MATERIAL SHOWN:
Lemma metrics_balance_witness :
  let '(s', outs) := @run_evals Audit.sample_fmt Audit.sample_ed _ _ _ _ _ _ _ _ _ _ _
                       (sample_with sample_cfg2 "allow") sample_calls in
  let m := metrics s' in
  Metrics.EvaluateTotal m = valid_calls sample_calls /\ Metrics.AllowTotal m = tally "allow" outs /\
  Metrics.DenyTotal m = tally "deny" outs /\
  Metrics.ManualReviewTotal m = tally "manual_review" outs /\
  Metrics.AllowTotal m + Metrics.DenyTotal m + Metrics.ManualReviewTotal m = Metrics.EvaluateTotal m.
Proof.
  apply (@metrics_balance Audit.sample_fmt Audit.sample_ed _ _ _ _ _ _ _ _ _ _ _ _
    (sample_with sample_cfg2 "allow") sample_calls sample_cfg2); reflexivity.
Defined.

Lemma error_paths_witness :
  validate (sample_req "ten") = Some (Errorf "amount must be a number") /\
  (validate (sample_req "ten") = Some (Errorf "amount must be a number") /\
     sample_svc "allow" = sample_svc "allow" /\ zero_response = zero_response \/
   validate (sample_req "ten") = None /\ is_Some (audit (sample_svc "allow")) /\
     (exists e, Errorf "amount must be a number" = Wrapf "audit emit" e) /\
     DecisionID zero_response = "dec_1" /\ review (sample_svc "allow") = review (sample_svc "allow")).
Proof.
  split; [reflexivity|].
  apply (@error_paths Audit.sample_fmt Audit.sample_ed _ _ _ _ _ _ _ _ _ _ _
    (sample_svc "allow") (sample_oracle 10 "dec_1") (sample_req "ten") (sample_svc "allow")
    (Returned zero_response (Some (Errorf "amount must be a number")))).
  vm_compute. reflexivity.
Defined.

(** A counter that cannot be reached. *)
Definition broken_counter : Velocity.Counter unit := {|
  Velocity.Increment := fun c _ _ _ => (c, (0, Some (Errorf "redis increment")));
  Velocity.Rollback := fun c _ _ _ => (c, (0, Some (Errorf "redis rollback")));
  Velocity.Get := fun _ _ _ _ => (0, Some (Errorf "redis get")) |}.

Definition broken_svc : @Service Audit.sample_ed (@Engine.OPAEngine Engine.sample_opa) unit
    Whitelist.MemoryStore Review.MemoryStore Audit.MemoryStore Audit.MemorySink :=
  let s := sample_svc "allow" in
  @NewService Audit.sample_ed _ _ _ _ _ _ (engine s) (Some tt) (caps s) (whitelist s) (review s)
    (audit s) (metrics s).

Lemma counter_error_fails_open_witness :
  let req := sample_req "100.00" in let cfg := Caps.DefaultConfig no_env in
  exists s' resp err,
    @Evaluate Audit.sample_fmt Audit.sample_ed _ _ _ _ _ _ _ broken_counter _ _ _ broken_svc
      (sample_oracle 10 "dec_1") req = (s', Returned resp err) /\
    "velocity_daily_ok" ∈ elems (Reasons resp) /\
    (Decision resp = "allow" <-> Caps.severity (cap_result cfg req) = 0 /\
       exists r, engine_result broken_svc cfg req = inr r /\ Engine.Decision r = "allow").
Proof.
  cbn zeta.
  apply (@counter_error_fails_open Audit.sample_fmt Audit.sample_ed _ _ _ _ _ _ _ broken_counter _ _ _
    broken_svc (sample_oracle 10 "dec_1") (sample_req "100.00") (Caps.DefaultConfig no_env) tt tt
    (Errorf "redis increment"));
    [vm_compute; reflexivity|reflexivity|reflexivity|vm_compute; discriminate|reflexivity
    |vm_compute; reflexivity].
Defined.

End EvaluateProps.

WHAT TO PRODUCE: In the records above, tally the lines where the word "exists" appears, and give the number and nothing else.

RESPONSE TO THE EXERCISE: 3